(** X16.  Whenever the redo manager answers the query for the confirmed
    height, [InsertSnapshotBlock] succeeds and the batch it hands to the
    store holds history rows and nothing else: an operation is in the
    batch exactly when it is the put of the row of an address, a storage
    key of its items and the height, with the last value the items record
    for the key, or the put of the row of an address, a token id and the
    height, with the last balance recorded.  The batch never deletes: a
    storage key whose last value is empty gets a row with the empty
    value.  With no items, the batch is empty and the read cache is left
    as it is. *)
Theorem history_batch_holds_exactly_the_last_values (L : HistoryKeyLayout U)
  (snapshotBlock : SnapshotBlock.t) (confirmedBlocks : list AccountBlock.t)
  (sDB : StateDB) (snapshotRedoLog : SnapshotLog) (found : bool) :
  let h := SnapshotBlock.Height snapshotBlock in
  let redo' :=
    redo_InsertSnapshotBlock snapshotBlock confirmedBlocks (redo sDB) in
  redo_QueryLog h redo' = Ok (snapshotRedoLog, found) →
  ∃ batch cache',
    InsertSnapshotBlock snapshotBlock confirmedBlocks sDB =
    Some (None,
          {| store := store_WriteSnapshot batch confirmedBlocks (store sDB);
             redo := redo';
             roundCache :=
               roundCache_InsertSnapshotBlock snapshotBlock snapshotRedoLog
                 (roundCache sDB);
             cache := cache'; vmLogAll := vmLogAll sDB;
             vmLogWhiteListSet := vmLogWhiteListSet sDB |})
    ∧ (∀ op, op ∈ batch ↔
         (∃ addr items before key value after,
            snapshotRedoLog !! addr = Some items
            ∧ items ≫= Storage = before ++ (key, value) :: after
            ∧ (key ∉ after.*1)
            ∧ op = OpPut (HistoryStorageValueKeyBytes
                            (CreateHistoryStorageValueKey addr key h)) value)
         ∨ (∃ addr items before tokenTypeId balance after,
              snapshotRedoLog !! addr = Some items
              ∧ (items ≫= fun redoLog => map_to_list (BalanceMap redoLog))
                = before ++ (tokenTypeId, balance) :: after
              ∧ (tokenTypeId ∉ after.*1)
              ∧ op = OpPut (HistoryBalanceKeyBytes
                              (CreateHistoryBalanceKey addr tokenTypeId h))
                       (bigIntBytes balance)))
    ∧ (size snapshotRedoLog = 0 → batch = [] ∧ cache' = cache sDB).
Proof.
  intros h redo' Hquery.
  destruct (decide (0 < size snapshotRedoLog)) as [Hsize|Hsize].
  - destruct (InsertSnapshotBlock_body_spec L h snapshotRedoLog sDB Hsize)
      as [cache' Hbody].
    eexists _, cache'. split; [|split].
    + unfold InsertSnapshotBlock. fold h redo'. rewrite Hquery, Hbody. done.
    + intros op. rewrite elem_of_app, !list_elem_of_bind.
      split; (intros [H|H]; [left|right]; revert H).
      * intros ([addr kvMap] & Hop & Hin). simpl in Hop.
        apply elem_of_map_to_list in Hin. rewrite lookup_fmap in Hin.
        destruct (snapshotRedoLog !! addr) as [items|] eqn:Hitems; [|done].
        injection Hin as <-.
        apply elem_of_map in Hop as ([key value] & -> & Hkv).
        apply elem_of_map_to_list in Hkv.
        rewrite parseStorage_spec in Hkv.
        apply foldl_insert_lookup_Some in Hkv as (before & after & ? & ?).
        by exists addr, items, before, key, value, after.
      * intros ([addr balanceMap] & Hop & Hin). simpl in Hop.
        apply elem_of_map_to_list in Hin. rewrite lookup_fmap in Hin.
        destruct (snapshotRedoLog !! addr) as [items|] eqn:Hitems; [|done].
        injection Hin as <-.
        apply elem_of_map in Hop as ([tid bal] & -> & Hkv).
        apply elem_of_map_to_list in Hkv.
        rewrite parseBalance_spec in Hkv.
        apply foldl_insert_lookup_Some in Hkv as (before & after & ? & ?).
        by exists addr, items, before, tid, bal, after.
      * intros (addr & items & before & key & value & after & Hitems & Hpairs
                & Hlast & ->).
        exists (addr, parseStorage items). split.
        -- simpl. apply elem_of_map. exists (key, value). split; [done|].
           apply elem_of_map_to_list. rewrite parseStorage_spec.
           apply foldl_insert_lookup_Some. by exists before, after.
        -- apply elem_of_map_to_list. by rewrite lookup_fmap, Hitems.
      * intros (addr & items & before & tid & bal & after & Hitems & Hpairs
                & Hlast & ->).
        exists (addr, parseBalance items). split.
        -- simpl. apply elem_of_map. exists (tid, bal). split; [done|].
           apply elem_of_map_to_list. rewrite parseBalance_spec.
           apply foldl_insert_lookup_Some. by exists before, after.
        -- apply elem_of_map_to_list. by rewrite lookup_fmap, Hitems.
    + intros Hzero. lia.
  - exists [], (cache sDB). split; [|split].
    + unfold InsertSnapshotBlock. fold h redo'. rewrite Hquery.
      unfold InsertSnapshotBlock_body. rewrite decide_False by done. done.
    + assert (snapshotRedoLog = ∅) as ->
        by (apply map_size_empty_iff; lia).
      intros op. split; [by intros ?%not_elem_of_nil|].
      intros [(addr & items & ? & ? & ? & ? & Hitems & _)
             |(addr & items & ? & ? & ? & ? & Hitems & _)];
        by rewrite lookup_empty in Hitems.
    + done.
Qed.

(** X17.  When the redo manager cannot answer the query for the confirmed
    height, [InsertSnapshotBlock] returns its error after the redo manager
    has been told of the snapshot block: the manager has moved on, while
    the store has received no batch, the round cache has not been
    notified and the read cache is unchanged. *)
Theorem insert_snapshot_block_query_error (snapshotBlock : SnapshotBlock.t)
  (confirmedBlocks : list AccountBlock.t) (sDB : StateDB) (err : error) :
  let redo' :=
    redo_InsertSnapshotBlock snapshotBlock confirmedBlocks (redo sDB) in
  redo_QueryLog (SnapshotBlock.Height snapshotBlock) redo' = Err err →
  ∃ sDB',
    InsertSnapshotBlock snapshotBlock confirmedBlocks sDB = Some (Some err, sDB')
    ∧ redo sDB' = redo'
    ∧ store sDB' = store sDB
    ∧ roundCache sDB' = roundCache sDB
    ∧ cache sDB' = cache sDB.
Proof.
  intros redo' Hquery. unfold InsertSnapshotBlock. fold redo'.
  rewrite Hquery. by eexists.
Qed.

End StateWriterEdges.

(** ** The batch checker of the store tests *)

Section Checker.
Import ChainDB.

Lemma checker_Replay (b : Batch) (c : checker.t) :
  checker.Replay b c =
  {| checker.batch := checker.batch c; checker.data := checker.data c;
     checker.tmpData := checker.tmpData c ++ map checker.recorded b |}.
Proof.
  revert c. induction b as [|op b IH]; intros c; simpl.
  - rewrite app_nil_r. by destruct c.
  - unfold checker.Replay in *. simpl. rewrite IH.
    destruct op; simpl; by rewrite <- app_assoc.
Qed.

Lemma checker_recorded_inj : Inj (=) (=) checker.recorded.
Proof. intros [k v|k] [k' v'|k'] Heq; simpl in Heq; by simplify_eq. Qed.

Lemma checker_newChecker (b : Batch) :
  checker.newChecker b =
  {| checker.batch := b; checker.data := map checker.recorded b;
     checker.tmpData := [] |}.
Proof.
  unfold checker.newChecker, checker.batchToData, checker.fetchData.
  by rewrite checker_Replay.
Qed.

(** The loop compares the items with those of the checker from [index] on. *)
Lemma checker_checkItems (items cdata : list checker.item) (index : nat) :
  checker.checkItems index items cdata = Some tt ↔
  take (length items) (drop index cdata) = items.
Proof.
  revert index. induction items as [|it items IH]; intros index.
  - by rewrite take_0.
  - cbn [checker.checkItems length].
    destruct (cdata !! index) as [cItem|] eqn:Hc.
    + rewrite (drop_S _ _ _ Hc). cbn [take mbind option_bind].
      destruct (decide (it.1.1 ≠ cItem.1.1 ∨ it.1.2 ≠ cItem.1.2
                        ∨ it.2 ≠ cItem.2)) as [Hne|Heq].
      * split; [done|]. intros [= <- _]. destruct Hne as [?|[?|?]]; done.
      * assert (it = cItem) as ->.
        { destruct it as [[a b] c], cItem as [[a' b'] c']. simpl in Heq.
          destruct (decide (a = a')) as [->|?]; [|exfalso; apply Heq; by left].
          destruct (decide (b = b')) as [->|?];
            [|exfalso; apply Heq; right; by left].
          destruct (decide (c = c')) as [->|?];
            [done|exfalso; apply Heq; right; by right]. }
        rewrite IH. split; [by intros -> | by intros [= ->]].
    + apply lookup_ge_None in Hc. rewrite drop_ge by done.
      cbn [take mbind option_bind]. by split.
Qed.
(** The callbacks read the listeners of [user_data], not its context. *)
Lemma rawread_dispatch_user_data (ev : Event)
  (c c0 : luxem_rawread_context_t) (u : Reader.t) (h : host World) :
  rawread_dispatch callbacks ev c (Reader.set_context c0 u) h =
  rawread_dispatch callbacks ev c u h.
Proof. destruct ev; reflexivity. Qed.

Lemma rawread_deliver_user_data (evs : list Event)
  (c0 : luxem_rawread_context_t) (u : Reader.t) :
  forall (c : luxem_rawread_context_t) (h : host World),
    rawread_deliver callbacks evs c (Reader.set_context c0 u) h =
    rawread_deliver callbacks evs c u h.
Proof.
  induction evs as [|ev evs IH]; intros c h; [reflexivity|].
  cbn [rawread_deliver]. rewrite rawread_dispatch_user_data.
  destruct (rawread_dispatch callbacks ev c u h) as [[[[|] c1] h1]|]; auto.
Qed.

Lemma rawread_consume_user_data (data : bytes)
  (c0 : luxem_rawread_context_t) (u : Reader.t) :
  forall (c : luxem_rawread_context_t) (h : host World),
    rawread_consume g callbacks data c (Reader.set_context c0 u) h =
    rawread_consume g callbacks data c u h.
Proof.
  induction data as [|b data IH]; intros c h; [reflexivity|].
  cbn [rawread_consume].
  destruct (grammar_step g (state c) b) as [[evs m']|m]; [|reflexivity].
  rewrite rawread_deliver_user_data.
  destruct (rawread_deliver callbacks evs c u h) as [[[[|] c1] h1]|]; auto.
Qed.

Lemma luxem_rawread_feed_user_data (data : bytes) (finish : bool)
  (c c0 : luxem_rawread_context_t) (u : Reader.t) (h : host World) :
  luxem_rawread_feed g callbacks c (Reader.set_context c0 u) data finish h =
  luxem_rawread_feed g callbacks c u data finish h.
Proof.
  unfold luxem_rawread_feed, rawread_finish.
  rewrite rawread_consume_user_data.
  destruct (rawread_consume g callbacks data c u h) as [[[[|] c1] h1]|]; auto.
  destruct finish; [|reflexivity].
  destruct (stack (state c1)); [|reflexivity].
  destruct (grammar_finish g (state c1)) as [[evs m']|m]; [|reflexivity].
  now rewrite rawread_deliver_user_data.
Qed.

(** The bytes of two chunks go through the state machine as the bytes of
    their concatenation do. *)
Lemma rawread_consume_app (a b : bytes) (u : Reader.t) :
  forall (c : luxem_rawread_context_t) (h : host World),
    rawread_consume g callbacks (a ++ b) c u h =
    match rawread_consume g callbacks a c u h with
    | Some (true, c', h') => rawread_consume g callbacks b c' u h'
    | stopped => stopped
    end.
Proof.
  induction a as [|x a IH]; intros c h; [reflexivity|].
  cbn [app rawread_consume].
  destruct (grammar_step g (state c) x) as [[evs m']|m]; [|reflexivity].
  destruct (rawread_deliver callbacks evs c u h) as [[[[|] c1] h1]|]; auto.
Qed.

(** A successful [feed] of bytes, in terms of the engine. *)
Lemma Reader_feed_bytes_success (self self' : Reader.t) (data : bytes)
  (finish : bool) (h h' : host World) (ret : PyObject) :
  feed self (PyBytes data) finish h = Some (Some ret, self', h') <->
  exists c,
    luxem_rawread_feed g callbacks (Reader.context self) self data finish h
    = Some (true, c, List.length data, h') /\
    self' = Reader.set_context c self /\
    ret = PyLong (Z.of_nat (List.length data)).
Proof.
  unfold Reader_feed. cbn [WRAP_BYTES_CHECK WRAP_BYTES_TO].
  split.
  - destruct (luxem_rawread_feed g callbacks (Reader.context self) self data
                finish h) as [[[[[|] c] eaten] h1]|] eqn:E; [| |discriminate].
    + intro H. injection H as <- <- <-. exists c.
      assert (eaten = List.length data).
      { revert E. unfold luxem_rawread_feed.
        destruct (rawread_consume g callbacks data (Reader.context self) self h)
          as [[[[|] c1] h1']|]; [| |discriminate].
        - destruct finish.
          + destruct (rawread_finish g callbacks c1 self h1')
              as [[[ok c2] h2]|]; [|discriminate].
            intro H. now injection H as _ _ <- _.
          + intro H. now injection H as _ <- _.
        - discriminate. }
      subst eaten. auto.
    + destruct (format_context_error v c h1); discriminate.
  - intros (c & -> & -> & ->). reflexivity.
Qed.

Lemma luxem_rawread_feed_app (a b : bytes) (c c' : luxem_rawread_context_t)
  (u : Reader.t) (h h' : host World) (n : nat) :
  luxem_rawread_feed g callbacks c u (a ++ b) true h = Some (true, c', n, h') ->
  exists c1 h1,
    luxem_rawread_feed g callbacks c u a false h
    = Some (true, c1, List.length a, h1) /\
    luxem_rawread_feed g callbacks c1 u b true h1
    = Some (true, c', List.length b, h').
Proof.
  unfold luxem_rawread_feed. rewrite rawread_consume_app.
  destruct (rawread_consume g callbacks a c u h) as [[[[|] c1] h1]|];
    [| |discriminate].
  - intro H. exists c1, h1. split; [reflexivity|].
    destruct (rawread_consume g callbacks b c1 u h1) as [[[[|] c2] h2]|];
      [| |discriminate].
    + destruct (rawread_finish g callbacks c2 u h2) as [[[ok c3] h3]|];
        [|discriminate].
      injection H as -> <- _ <-. reflexivity.
    + discriminate.
  - discriminate.
Qed.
•••••
◆ Work instructions
Give back, exactly as written, the stretch from the line with "op = OpPut (HistoryStorageValueKeyBytes" through the line with "map_to_list (BalanceMap redoLog))", and no other lines from the records above.

◆ Answer to the exercise
            ∧ op = OpPut (HistoryStorageValueKeyBytes
                            (CreateHistoryStorageValueKey addr key h)) value)
         ∨ (∃ addr items before tokenTypeId balance after,
              snapshotRedoLog !! addr = Some items
              ∧ (items ≫= fun redoLog => map_to_list (BalanceMap redoLog))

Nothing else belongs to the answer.